The Flemish Cap is an area of shallow waters in the north Atlantic Ocean centered roughly at 47° north, 45° west or about 563 km (350 miles) east of St. John's, Newfoundland and Labrador.

The shallow water is caused by a wide underwater plateau covering an extended area of 42,000 km^{2} (12,000 square miles). Depths at the cap range from approximately 122 m (400 feet) to 700 m (2,300 feet).

The Flemish Cap is located within an area of transition between the cold waters of the Labrador Current and warmer waters influenced by the Gulf Stream. The mixing of the warmer and colder waters over the plateau produces the characteristic clockwise circulation current over the cap.

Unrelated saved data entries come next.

(* ===== verification/Reopen.v ===== *)
(** * Reopening a collection

    A log written by the record operations has the history of one writer, so the
    integrity gate accepts it, and the index recovered at the next open is the
    index the collection had in memory. *)
From Stdlib Require Import Ascii Lia ZArith.
From stdpp Require Import prelude gmap strings sorting.
From S2P Require Import Prelude GoNum Json Value Filter GoTime Store Wire Codec Segment Index SecondaryIndex Collection Keyed Compactor CollInv CollStep CollOps CollThm Manifest ManifestThm Sha256 Journal Salvage IndexFile IndexFileThm IndexRecover IndexRecoverThm SidxFile Verify VerifyThm VerifyIndex.

(** ** The history of a log *)

(** A line of a record operation, not of a transaction. *)
Definition plain_line (x : line) : Prop := x.2 = None ∧ validSegmentOp (Op x.1) = true ∧ in_u64 (Rev x.1).

(** Every line is one, and every id has one writer. *)
Record clean_log (L : list line) : Prop := {
  cl_plain : Forall plain_line L;
  cl_writer : one_writer (map fst L)
}.

Lemma u64_in_range z : in_u64 (u64 z).
Proof. unfold in_u64, u64. apply Z.mod_pos_bound. done. Qed.

(** The records of such a log are its last lines. *)
Lemma plain_records_last ds L id : Forall plain_line L →
  match records ds L !! id with
  | Some (e, rev) => last_line (map fst L) id = Some e ∧ Op e ≠ OpDelete ∧ (Rev e ≤ rev)%Z ∧ in_u64 rev
  | None => ∀ p, last_line (map fst L) id = Some p → Op p = OpDelete
  end.
Proof.
  induction L as [|[e tx] L IH] using rev_ind; intros HL; [unfold records; cbn [foldl]; by rewrite lookup_empty|].
  rewrite Forall_app, Forall_singleton in HL. destruct HL as [HL (Htx & Hop & Hrev)]. cbn [fst snd] in Htx, Hop, Hrev. subst tx.
  rewrite records_snoc, map_app. cbn [map fst]. rewrite last_line_snoc. unfold rec_step. cbn [fst snd entryVisible].
  specialize (IH HL). apply valid_op_cases in Hop as Hc. destruct Hc as [Hw|Hd].
  - rewrite decide_True by done. destruct (decide (ID e = id)) as [<-|Hne].
    + rewrite lookup_insert_eq, decide_True by done. split; [done|]. split; [by apply write_not_delete|].
      destruct (Z.ltb_spec (u64 (match records ds L !! ID e with Some r => r.2 | None => 0 end + 1)) (Rev e)); [split; [lia|done]|].
      split; [lia|apply u64_in_range].
    + rewrite lookup_insert_ne by done. by rewrite decide_False by (by intros [? _]).
  - rewrite decide_False by (rewrite Hd; intros [H|H]; discriminate H). rewrite decide_True by done. destruct (decide (ID e = id)) as [<-|Hne].
    + rewrite lookup_delete_eq, decide_True by done. by intros p [= <-].
    + rewrite lookup_delete_ne by done. by rewrite decide_False by (by intros [? _]).
Qed.

Lemma last_line_elem L id p : last_line L id = Some p → p ∈ L ∧ ID p = id.
Proof. unfold last_line. intros H%last_Some_elem_of. apply list_elem_of_filter in H as [[H _] Hin]. done. Qed.

(** Every record write continues the history. *)
Lemma update_continues c L id d f now e : cinv c L → fenced c = None → Forall plain_line L → updated c id d f now e →
  ∀ p, last_line (map fst L) (ID e) = Some p → may_follow p e.
Proof.
  intros Hc Hf Hp (cur & d' & Hg & Hid & Ho & Hrev & _) p Hlast. rewrite Hid in Hlast.
  pose proof (cinv_lookup c L id Hc Hf) as Hl. pose proof (plain_records_last (cdecisions c) L id Hp) as Hrec.
  destruct (records (cdecisions c) L !! id) as [[e' rev]|]; [|congruence].
  destruct Hl as (loc & seg & Hl & Hlr & _). rewrite Hg in Hl. injection Hl as ->. destruct Hrec as (Hl' & Hnd & Hle & Hu).
  rewrite Hlast in Hl'. injection Hl' as ->. split; [done|]. rewrite decide_False by (rewrite Ho; discriminate). intros Hpos.
  assert (Rev e' < Rev e)%Z; [|split; lia]. rewrite Hrev, Hlr in Hpos |- *. unfold u64, in_u64 in *.
  destruct (Z.eq_dec (rev + 1)%Z two64) as [E|E]; [rewrite E, Z_mod_same_full in Hpos; lia|]. rewrite Z.mod_small by lia. lia.
Qed.

Lemma write_clean c L o now e : cinv c L → fenced c = None → wentry c o now e → clean_log L → clean_log (L ++ [stored e]).
Proof.
  intros Hc Hf He [Hp Hw].
  assert (Hids : ∀ p, p ∈ map fst L → (ID p ≤ idSeq c)%Z).
  { intros p ([e1 tx] & -> & Hin)%list_elem_of_fmap. destruct Hc as (es & ea & Hc & ->). apply list_elem_of_fmap in Hin as ([off x] & -> & Hin).
    pose proof (ca_ids _ _ _ Hc) as Hall. rewrite Forall_forall in Hall. by destruct (Hall _ Hin). }
  assert (Hop : validSegmentOp (Op e) = true ∧ in_u64 (Rev e) ∧ (is_write e → ∀ p, last_line (map fst L) (ID e) = Some p → may_follow p e)).
  { assert (Hupd : ∀ id d f, updated c id d f now e → validSegmentOp (Op e) = true ∧ in_u64 (Rev e) ∧ (is_write e → ∀ p, last_line (map fst L) (ID e) = Some p → may_follow p e)).
    { intros id d f Hu. pose proof (update_continues _ _ _ _ _ _ _ Hc Hf Hp Hu) as H. destruct Hu as (cur & d' & _ & _ & Ho & Hrev & _).
      split_and!; [apply valid_op_cases; left; by right|rewrite Hrev; apply u64_in_range|by intros _]. }
    destruct o as [d ex|id d|id d ex|id]; cbn [wentry] in He.
    - destruct He as (exp & _ & [Hid Ho Hrev _ _ _] & _). split_and!; [apply valid_op_cases; left; by left|rewrite Hrev; done|].
      intros _ p (Hin & Hip)%last_line_elem. apply Hids in Hin. lia.
    - by eapply Hupd.
    - destruct He as (exp & _ & He). by eapply Hupd.
    - destruct He as (_ & _ & n & _ & ->). split_and!; [done|done|]. intros [H|H]; discriminate H. }
  destruct Hop as (Hop & Hrev & Hfol). split.
  - apply Forall_app. split; [done|]. constructor; [|constructor]. done.
  - rewrite map_app. cbn [map]. apply one_writer_snoc. split; [done|]. exact Hfol.
Qed.

(** Over any run. *)
Lemma wruns_clean os : ∀ st L st' rs,
  world st → cinv (coll st) L → enc_good (coll st) → wruns_room os st → Forall wop_ok os → clean_log L →
  wruns os st = (st', rs) → ∃ L', cinv (coll st') L' ∧ clean_log L'.
Proof.
  induction os as [|o os IH]; intros st L st' rs Hw Hc He Hroom Ho Hcl Hrun; cbn [wruns] in Hrun.
  { injection Hrun as <- _. eauto. }
  destruct (wrun o st) as [st1 r] eqn:E1. destruct (wruns os st1) as [st2 rs2] eqn:E2. injection Hrun as <- _.
  apply Forall_cons in Ho as [Ho Hos]. cbn [wruns_room] in Hroom. rewrite E1 in Hroom. destruct Hroom as [Hr Hroom].
  pose proof (wrun_spec st L o Hw Hc Hr He Ho) as Hspec. apply (wp_run _ _ _ _ _ Hspec) in E1 as (Hw1 & Hk & _).
  assert (He1 : enc_good (coll st1)) by (destruct Hk as [Hl _]; unfold enc_good; by rewrite (lt_enc _ _ Hl)).
  assert (∃ L1, cinv (coll st1) L1 ∧ clean_log L1) as (L1 & Hc1 & Hcl1).
  { destruct Hk as [_ Hk]. destruct r as [cm|err].
    - destruct Hk as (Hf & e & Hwe & Hc1 & _). exists (L ++ [stored e]). split; [done|]. by eapply write_clean.
    - destruct err; try (destruct Hk as (Hc1 & _); eauto; fail).
      destruct Hk as (Hf & _ & _ & [Hc1|(e & Hwe & Hc1)]); [eauto|]. exists (L ++ [stored e]). split; [done|]. by eapply write_clean. }
  by eapply (IH st1 L1 st2 rs2).
Qed.

(** ** The segments of a collection *)

Lemma holds_whole d off ents : holds d off ents → Forall (λ x : located, validSegmentOp (Op x.2.1) = true) ents →
  ∃ xs, whole d off xs ∧ map sv_Entry xs = map (λ x : located, x.2.1) ents.
Proof.
  induction 1 as [off|l [e tx] rest off ents Hg Hl _ IH]; intros Hv.
  - exists []. split; [constructor|done].
  - apply Forall_cons in Hv as [Hv1 Hv]. destruct IH as (xs & Hx & E); [done|].
    exists (MkSalvaged e tx off (length l + 1) false :: xs). split; [|cbn [map]; by rewrite E].
    constructor; [apply Hg|by eapply good_line_nonempty|done|apply Hg|apply Hg|done|done].
Qed.

Lemma holds_intact segs ents : holds_all segs ents →
  Forall (λ x : located, validSegmentOp (Op x.2.1) = true) (concat ents) →
  ∃ xss, intact_segs segs xss ∧ map sv_Entry (concat xss) = map (λ x : located, x.2.1) (concat ents).
Proof.
  intros H. induction H as [|s es segs ents [Hi Hp] Hall IH]; intros Hv; [by exists []|].
  cbn [concat] in Hv. apply Forall_app in Hv as [Hv1 Hv]. destruct (IH Hv) as (xss & Hx & E).
  destruct Hi as [_ Hh Hc]. specialize (Hc Hp). assert (Ht : take (size s) (disk s) = disk s) by (apply take_ge; lia). rewrite Ht in Hh.
  destruct (holds_whole _ _ _ Hh Hv1) as (xs & Hw & Es).
  assert (Hin : ∀ newest, intact_seg newest s xs).
  { intros newest. exists (disk s), []. rewrite Ht, app_nil_r. split; [done|]. split; [apply not_elem_of_nil|]. split; [exact Hw|]. by intros _. }
  exists (xs :: xss). split; [|cbn [concat]; by rewrite !map_app, Es, E].
  destruct segs as [|s' segs]; [destruct xss; [apply Hin|by cbn in Hx]|]. split; [apply Hin|exact Hx].
Qed.

Lemma segmentPath_seg_path c n : segmentPath c n = seg_path (dir c) n.
Proof.
  unfold segmentPath, seg_path, seg_name, seg_base. apply b_of_s_inj. by rewrite b_of_s_join, !b_of_s_of_b.
Qed.

(** What the segments of an open collection are. *)
Lemma cinv_segments c L : cinv c L → fenced c = None → (segSeq c < two64)%Z →
  ∃ es nums, holds_all (all_segments c) es ∧ numbered_in (dir c) (all_segments c) nums ∧ L = map snd (concat es) ∧
    entries (index c) = replay (cdecisions c) ∅ (full_log (all_segments c) es).
Proof.
  intros (es & ea & Hc & ->) Hf Hseg. assert (Hp : poisoned (active c) = false).
  { destruct (poisoned (active c)) eqn:E; [|done]. destruct (ca_poison _ _ _ Hc E) as [? H]. congruence. }
  exists (es ++ [ea]). destruct (ca_nums _ _ _ Hc) as (nums & Hpaths & Hs & Hr). exists nums.
  pose proof (Forall2_length _ _ _ (ca_sealed _ _ _ Hc)) as Hlen. split_and!.
  - unfold all_segments. apply Forall2_app; [apply Hc|]. constructor; [|constructor]. split; [apply Hc|done].
  - split; [rewrite Hpaths; apply map_ext; intros n; apply segmentPath_seg_path|done|]. eapply Forall_impl; [exact Hr|]. cbn beta. lia.
  - rewrite concat_app. cbn [concat]. by rewrite app_nil_r.
  - rewrite (ca_index _ _ _ Hc Hf). f_equal. unfold all_segments. rewrite full_log_app by done. unfold clog. f_equal.
    unfold full_log. cbn. by rewrite app_nil_r.
Qed.

(** ** The gate and the recovery together *)

(** The gate of an open with readable files, as the recovery of the index sees it. *)
Definition gate_of (policy : IntegrityPolicy) (name dir : string) (now : Z) : IntegrityGate := λ all,
  match (gate policy name dir now fresh_gate all []).2 with Ok b => Ok b | Err _ => Err ErrOpenIntegrity end.


(** ** Verification and reopening, evaluated *)

(** ** A run and the next open *)

Definition ro_ops : list wop := [WInsert sample_data None; WInsert sample_data None; WUpdate 2 sample_data; WDelete 1].
Definition ro_st : St := (wruns ro_ops (sample_st [] [5; 3]%Z)).1.

Lemma ro_fenced : fenced (coll ro_st) = None.
Proof. vm_compute. reflexivity. Qed.

Lemma ro_room : wruns_room ro_ops (sample_st [] [5; 3]%Z).
Proof.
  cbn [wruns_room ro_ops]. split; [exact sample_room|].
  repeat (split; [apply room_checked; vm_compute; reflexivity|]). exact I.
Qed.

Lemma ro_ok : Forall wop_ok ro_ops.
Proof.
  apply Forall_cons. split; [exact (conj sample_good I)|]. apply Forall_cons. split; [exact (conj sample_good I)|].
  apply Forall_cons. split; [split; [split; apply Z.leb_le || apply Z.ltb_lt; reflexivity|exact sample_good]|].
  apply Forall_singleton. split; apply Z.leb_le || apply Z.ltb_lt; reflexivity.
Qed.

Lemma ro_clean : clean_log [].
Proof. constructor; [constructor|]. intros L1 e L2 H. by destruct L1. Qed.

Lemma ro_segSeq : (segSeq (coll ro_st) < two64)%Z.
Proof. apply Z.ltb_lt. vm_compute. reflexivity. Qed.

Lemma ro_no_file l : Load (dir (coll ro_st)) newIndex None = Ok l → ∃ b dir0 ds0 segs0 es0, None = Some b ∧ honest_file dir0 ds0 segs0 es0 b ∧
  no_collision segs0 (all_segments (coll ro_st)) ∧ Forall (no_late_commit ds0 (cdecisions (coll ro_st))) es0.
Proof. discriminate. Qed.


(** ** Damage *)

(** The sample segment with its first byte changed. *)
Definition hurt_seg : Segment := MkSeg (path ir_s2) ("x"%char :: tail (disk ir_s2)) (size ir_s2) true HClosed false.

Lemma hurt_size : Forall (λ s, size s ≤ length (disk s)) [hurt_seg].
Proof. apply Forall_singleton, Nat.leb_le. vm_compute. reflexivity. Qed.

Lemma gate_exact_witness :
  (∃ rep, (gate PolicyFail "c" "/b" 0 fresh_gate [hurt_seg] []).2 = Err rep) ∧ (gate PolicyReport "c" "/b" 0 fresh_gate [hurt_seg] []).2 = Ok true.
Proof.
  destruct (gate_exact PolicyFail "c" "/b" 0 [hurt_seg] hurt_size) as [_ H1]. destruct (gate_exact PolicyReport "c" "/b" 0 [hurt_seg] hurt_size) as [_ H2].
  split.
  - destruct H1 as (rep & E & _); [|exists rep; exact E]. vm_compute. discriminate.
  - apply H2. vm_compute. discriminate.
Defined.

(** ** Lines of undecided transactions *)

(** The index of the segment under the decisions of its first transaction. *)
Definition un_input : verifyInput :=
  MkInput "c" "/a" (normalized 0 (MkOpts "" [] 0 None)) false [vseg_of lc_seg] true (entries (lc_rebuilt lc_before)) [] false [] 9 true true.

(** The index is what a rebuild gives, but the check folds the lines of every
    transaction into the history, decided or not: it reports the record of the
    undecided transaction as missing from the index. *)
Lemma undecided_run_reported :
  Rebuild newIndex [lc_seg] (Some lc_before) = Ok (lc_rebuilt lc_before) ∧
  map (λ f, (fd_Code f, loc_ID (fd_Location f))) (fk_out (runChecks un_input (newFindingSink "c" 1000) []).1.2) = [(CodeIndexMissingRecord, 2%Z)].
Proof. split; vm_compute; reflexivity. Qed.

(** ** The check of an index *)

Definition vi_xs : list SalvagedEntry := rp_Entries (seg_report ir_s2).

Definition vi_input (m : gmap Z IndexEntry) : verifyInput :=
  MkInput "c" "/b" (normalized 0 (MkOpts "" [] 0 None)) false [vseg_of ir_s2] true m [] false [] 9 true true.

Lemma vi_intact : intact_segs [ir_s2] [vi_xs].
Proof.
  apply (seg_bad_clean true ir_s2); [apply Nat.leb_le; vm_compute; reflexivity|].
  assert (E : rp_Bad (seg_report ir_s2) = []) by (vm_compute; reflexivity). rewrite E. constructor.
Qed.

Lemma vi_plain : Forall (λ x, sv_Tx x = None) (concat [vi_xs]).
Proof.
  cbn [concat]. rewrite app_nil_r. assert (H : forallb (λ x, match sv_Tx x with None => true | _ => false end) vi_xs = true) by (vm_compute; reflexivity).
  apply Forall_forall. intros x Hin. rewrite forallb_forall in H. apply list_elem_of_In in Hin. specialize (H x Hin). destruct (sv_Tx x); [discriminate H|reflexivity].
Qed.

(** An empty index is reported to miss the record. *)
Lemma verify_index_exact_witness :
  ∃ l, compareIndex (vi_input ∅) (tb_truth (seg_truth (newTruthBuilder (vi_input ∅)) ir_s2)) (tb_at (seg_truth (newTruthBuilder (vi_input ∅)) ir_s2))
    (newFindingSink "c" 10) = adds (newFindingSink "c" 10) l ∧ ¬ Forall (λ a, ¬ repairable a) l.
Proof.
  destruct (verify_index_exact (vi_input ∅) [ir_s2] [vi_xs] (newFindingSink "c" 10) vi_intact vi_plain eq_refl) as (l & E & H).
  exists l. split; [exact E|]. intros Hn. apply H in Hn. vm_compute in Hn. discriminate Hn.
Defined.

The waters of the Flemish Cap are deeper and warmer than the Grand Banks of Newfoundland. The 58,000-square-kilometre area may have served as an important refuge for marine species during the last ice age.

The Flemish Cap lies outside Canada's 200 nautical mile (370 km) Exclusive Economic Zone established in 1977, and is therefore in international fishing waters. Overfishing became a serious issue in the latter 20th and early 21st centuries. Cod are particularly threatened here, as are American plaice, and the numbers of redfish have shown such significant decline as to be classified endangered.

During the last decade of the 20th century and the beginning part of the 21st century, Canada made an effort to prevent overfishing in the region by use of provisions of the Coastal Fisheries Protection Act and the United Nations Fish Stocks Agreement.

According to early written accounts dating back to 1607, the Flemish Cap's name is a reminder that fishermen from Flanders were once active in the area.

==Film==
This area was referenced by Wolfgang Petersen in his 2000 film The Perfect Storm as the final fishing grounds of Andrea Gail, captained by Billy Tyne (George Clooney). Swordfish was their primary catch.